• Exercise: Within the records below is a range that opens at the line with "m => Panic m" and closes at the line with "Definition observed_ok (e". Return that range word for word, both ends included, and only that range.

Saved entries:
_ _ _ _ _
(** [order] is the order in which [NewServer] ranges over the nodes. *)
Definition server_Configure (p : ServerPlugin) (req : option configureRequest)
    (order : list (string * NodePolicy)) (listen : option nat) (closeErr : result unit) (socks : sockets)
    : result unit * ServerPlugin * sockets :=
  let checks :=
    let! cfg := readPluginConfig serverConfig_fields serverConfig_zero req in
    let! _ := checkTrustDomain req (sc_TrustDomain cfg) in
    match NewServer cfg order with
    | Ok server => Ok server
    | Err _ => Err (ErrStatus CodeInvalidArgument "invalid server configuration")
    | Panic m => Panic m
    end in
  match checks, metrics_of (sp_metrics p) "server" with
  | Ok server, Ok m =>
      match configure (sp_listener p) (sc_MetricsAddress (s_config server)) listen closeErr socks with
      | (Ok _, l, socks') =>
          let m' := set_capacity (register m ((fun e => n_name (snd e)) <$> map_to_list (s_nodes server))) 32 in
          (Ok tt, MkServerPlugin (Some server) (s_nodes server) (Some m') l, socks')
      | (_, l, socks') =>
          (Err (ErrStatus CodeInvalidArgument "cannot configure metrics listener"),
           MkServerPlugin (sp_server p) (sp_nodes p) (Some m) l, socks')
      end
  | Err e, _ => (Err e, p, socks)
  | Panic m, _ => (Panic m, p, socks)
  | _, Err e => (Err e, p, socks)
  | _, Panic m => (Panic m, p, socks)
  end.
End configuration.

(** ** Lemmas *)
Definition is_record (e : effect) : bool := match e with ERecord _ _ _ _ => true | _ => false end.

(** Labels of the vocabulary. *)
Definition vocabulary_record (e : effect) : Prop :=
  match e with
  | ERecord _ outcome stage reason => outcome ∈ outcomes /\ stage ∈ stages /\ reason ∈ reasons
  | _ => True
  end.

(** An error that carries no stage and reason, or ones of the vocabulary. *)
Definition observed_ok (e : error) : Prop :=
  forall stage reason, as_observed e = Some (stage, reason) -> stage ∈ stages /\ reason ∈ reasons.

Definition err_ok {A} (r : result A) : Prop := forall e, r = Err e -> observed_ok e.

Lemma classify_vocabulary ctxErr e stage reason :
  observed_ok e -> stage ∈ stages -> reason ∈ reasons ->
  (classifyError ctxErr e stage reason).1 ∈ stages /\ (classifyError ctxErr e stage reason).2 ∈ reasons.
Proof.
  intros Ho Hs Hr. unfold classifyError, observed_ok in *.
  destruct (as_observed e) as [[st re]|]; simpl.
  - destruct (Ho st re eq_refl). repeat case_match; simpl; split; done || vocabulary.
  - repeat case_match; simpl; split; done || vocabulary.
Qed.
_ _ _ _ _
• Exercise output:
    | Panic m => Panic m
    end in
  match checks, metrics_of (sp_metrics p) "server" with
  | Ok server, Ok m =>
      match configure (sp_listener p) (sc_MetricsAddress (s_config server)) listen closeErr socks with
      | (Ok _, l, socks') =>
          let m' := set_capacity (register m ((fun e => n_name (snd e)) <$> map_to_list (s_nodes server))) 32 in
          (Ok tt, MkServerPlugin (Some server) (s_nodes server) (Some m') l, socks')
      | (_, l, socks') =>
          (Err (ErrStatus CodeInvalidArgument "cannot configure metrics listener"),
           MkServerPlugin (sp_server p) (sp_nodes p) (Some m) l, socks')
      end
  | Err e, _ => (Err e, p, socks)
  | Panic m, _ => (Panic m, p, socks)
  | _, Err e => (Err e, p, socks)
  | _, Panic m => (Panic m, p, socks)
  end.
End configuration.

(** ** Lemmas *)
Definition is_record (e : effect) : bool := match e with ERecord _ _ _ _ => true | _ => false end.

(** Labels of the vocabulary. *)
Definition vocabulary_record (e : effect) : Prop :=
  match e with
  | ERecord _ outcome stage reason => outcome ∈ outcomes /\ stage ∈ stages /\ reason ∈ reasons
  | _ => True
  end.

(** An error that carries no stage and reason, or ones of the vocabulary. *)
Definition observed_ok (e : error) : Prop :=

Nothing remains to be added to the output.